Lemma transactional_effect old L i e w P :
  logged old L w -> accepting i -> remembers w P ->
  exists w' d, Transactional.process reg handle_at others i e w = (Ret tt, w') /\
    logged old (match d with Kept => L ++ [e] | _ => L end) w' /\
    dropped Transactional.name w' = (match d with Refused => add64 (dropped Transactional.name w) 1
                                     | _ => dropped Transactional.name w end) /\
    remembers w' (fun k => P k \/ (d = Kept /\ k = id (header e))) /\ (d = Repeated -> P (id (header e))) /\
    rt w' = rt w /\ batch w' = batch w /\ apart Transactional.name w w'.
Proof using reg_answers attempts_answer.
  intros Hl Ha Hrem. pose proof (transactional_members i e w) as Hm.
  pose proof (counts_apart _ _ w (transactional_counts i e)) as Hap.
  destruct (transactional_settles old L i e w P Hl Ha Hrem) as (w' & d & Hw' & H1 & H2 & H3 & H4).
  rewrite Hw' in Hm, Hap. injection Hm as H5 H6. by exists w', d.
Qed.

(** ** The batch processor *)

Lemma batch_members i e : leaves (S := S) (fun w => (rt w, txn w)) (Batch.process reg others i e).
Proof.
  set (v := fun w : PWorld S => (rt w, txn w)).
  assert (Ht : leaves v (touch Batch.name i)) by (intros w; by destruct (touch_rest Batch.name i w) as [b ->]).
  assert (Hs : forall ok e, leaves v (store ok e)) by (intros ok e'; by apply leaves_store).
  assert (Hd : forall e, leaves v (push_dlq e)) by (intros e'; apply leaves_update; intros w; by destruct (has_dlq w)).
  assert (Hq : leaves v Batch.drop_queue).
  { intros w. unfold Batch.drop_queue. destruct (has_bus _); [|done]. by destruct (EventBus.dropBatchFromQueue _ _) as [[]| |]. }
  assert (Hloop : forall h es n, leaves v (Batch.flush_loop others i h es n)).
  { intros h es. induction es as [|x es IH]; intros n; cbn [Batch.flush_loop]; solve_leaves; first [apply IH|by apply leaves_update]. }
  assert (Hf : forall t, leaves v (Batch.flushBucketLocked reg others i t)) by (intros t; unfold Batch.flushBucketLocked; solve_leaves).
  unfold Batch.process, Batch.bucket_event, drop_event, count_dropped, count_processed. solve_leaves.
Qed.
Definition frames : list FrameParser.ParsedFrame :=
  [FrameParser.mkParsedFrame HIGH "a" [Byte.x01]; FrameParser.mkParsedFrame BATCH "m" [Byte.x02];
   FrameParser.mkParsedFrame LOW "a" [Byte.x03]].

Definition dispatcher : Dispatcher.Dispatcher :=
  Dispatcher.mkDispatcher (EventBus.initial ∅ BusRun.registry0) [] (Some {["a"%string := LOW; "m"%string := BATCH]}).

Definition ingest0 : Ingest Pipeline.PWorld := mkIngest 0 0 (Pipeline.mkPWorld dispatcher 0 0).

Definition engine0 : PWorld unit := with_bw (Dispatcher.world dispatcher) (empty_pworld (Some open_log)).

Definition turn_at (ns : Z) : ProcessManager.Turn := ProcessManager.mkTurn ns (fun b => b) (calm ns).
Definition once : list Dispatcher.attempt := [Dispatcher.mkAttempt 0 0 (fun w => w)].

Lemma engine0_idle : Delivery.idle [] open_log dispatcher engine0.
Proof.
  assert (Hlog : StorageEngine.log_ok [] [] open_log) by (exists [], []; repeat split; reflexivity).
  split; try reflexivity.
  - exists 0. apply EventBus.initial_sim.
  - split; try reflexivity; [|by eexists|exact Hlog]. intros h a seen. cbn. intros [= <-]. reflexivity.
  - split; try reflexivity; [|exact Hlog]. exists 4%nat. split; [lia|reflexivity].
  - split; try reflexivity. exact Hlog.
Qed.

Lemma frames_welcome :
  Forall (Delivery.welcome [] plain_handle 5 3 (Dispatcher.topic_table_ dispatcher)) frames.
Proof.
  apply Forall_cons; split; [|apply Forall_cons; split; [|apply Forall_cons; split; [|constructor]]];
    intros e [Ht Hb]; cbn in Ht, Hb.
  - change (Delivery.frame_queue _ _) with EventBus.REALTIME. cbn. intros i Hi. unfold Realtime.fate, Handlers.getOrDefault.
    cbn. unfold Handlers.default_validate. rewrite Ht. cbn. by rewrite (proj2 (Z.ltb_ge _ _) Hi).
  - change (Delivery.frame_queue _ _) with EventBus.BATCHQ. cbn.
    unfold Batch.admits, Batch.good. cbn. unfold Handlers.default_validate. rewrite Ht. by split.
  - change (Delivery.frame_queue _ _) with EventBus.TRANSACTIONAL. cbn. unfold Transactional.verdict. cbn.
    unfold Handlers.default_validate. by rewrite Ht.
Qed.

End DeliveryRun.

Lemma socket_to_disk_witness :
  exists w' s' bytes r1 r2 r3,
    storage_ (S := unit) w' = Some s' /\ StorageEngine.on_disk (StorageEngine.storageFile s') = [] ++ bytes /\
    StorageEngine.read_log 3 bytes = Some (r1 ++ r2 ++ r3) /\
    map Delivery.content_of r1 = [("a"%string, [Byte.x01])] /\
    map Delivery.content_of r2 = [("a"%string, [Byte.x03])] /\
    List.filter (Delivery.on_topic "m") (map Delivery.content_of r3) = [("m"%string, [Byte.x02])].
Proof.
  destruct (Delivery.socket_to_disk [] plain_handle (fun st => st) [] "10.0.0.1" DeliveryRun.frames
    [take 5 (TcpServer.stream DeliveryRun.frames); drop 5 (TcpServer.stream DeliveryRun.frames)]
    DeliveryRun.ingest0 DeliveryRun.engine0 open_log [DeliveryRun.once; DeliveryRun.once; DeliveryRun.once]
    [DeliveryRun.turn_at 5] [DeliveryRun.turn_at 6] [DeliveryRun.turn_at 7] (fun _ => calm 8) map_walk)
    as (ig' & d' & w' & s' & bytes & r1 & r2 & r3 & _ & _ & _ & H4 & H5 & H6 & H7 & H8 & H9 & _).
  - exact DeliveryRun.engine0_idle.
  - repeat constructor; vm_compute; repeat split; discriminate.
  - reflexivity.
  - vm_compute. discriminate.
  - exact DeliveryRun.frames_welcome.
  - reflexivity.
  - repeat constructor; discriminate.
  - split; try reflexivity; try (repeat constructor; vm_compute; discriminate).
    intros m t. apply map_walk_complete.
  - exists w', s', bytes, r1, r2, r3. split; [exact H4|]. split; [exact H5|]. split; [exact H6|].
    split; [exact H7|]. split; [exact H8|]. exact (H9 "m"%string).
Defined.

____

■ EXERCISE AIM ■
From the line containing "Forall (Delivery.welcome []" down to the line containing "- change (Delivery.frame_queue _ _) with EventBus.REALTIME." in the material above, reproduce every line exactly, including the two end lines.

■ OUTPUT BELOW ■
  Forall (Delivery.welcome [] plain_handle 5 3 (Dispatcher.topic_table_ dispatcher)) frames.
Proof.
  apply Forall_cons; split; [|apply Forall_cons; split; [|apply Forall_cons; split; [|constructor]]];
    intros e [Ht Hb]; cbn in Ht, Hb.
  - change (Delivery.frame_queue _ _) with EventBus.REALTIME. cbn. intros i Hi. unfold Realtime.fate, Handlers.getOrDefault.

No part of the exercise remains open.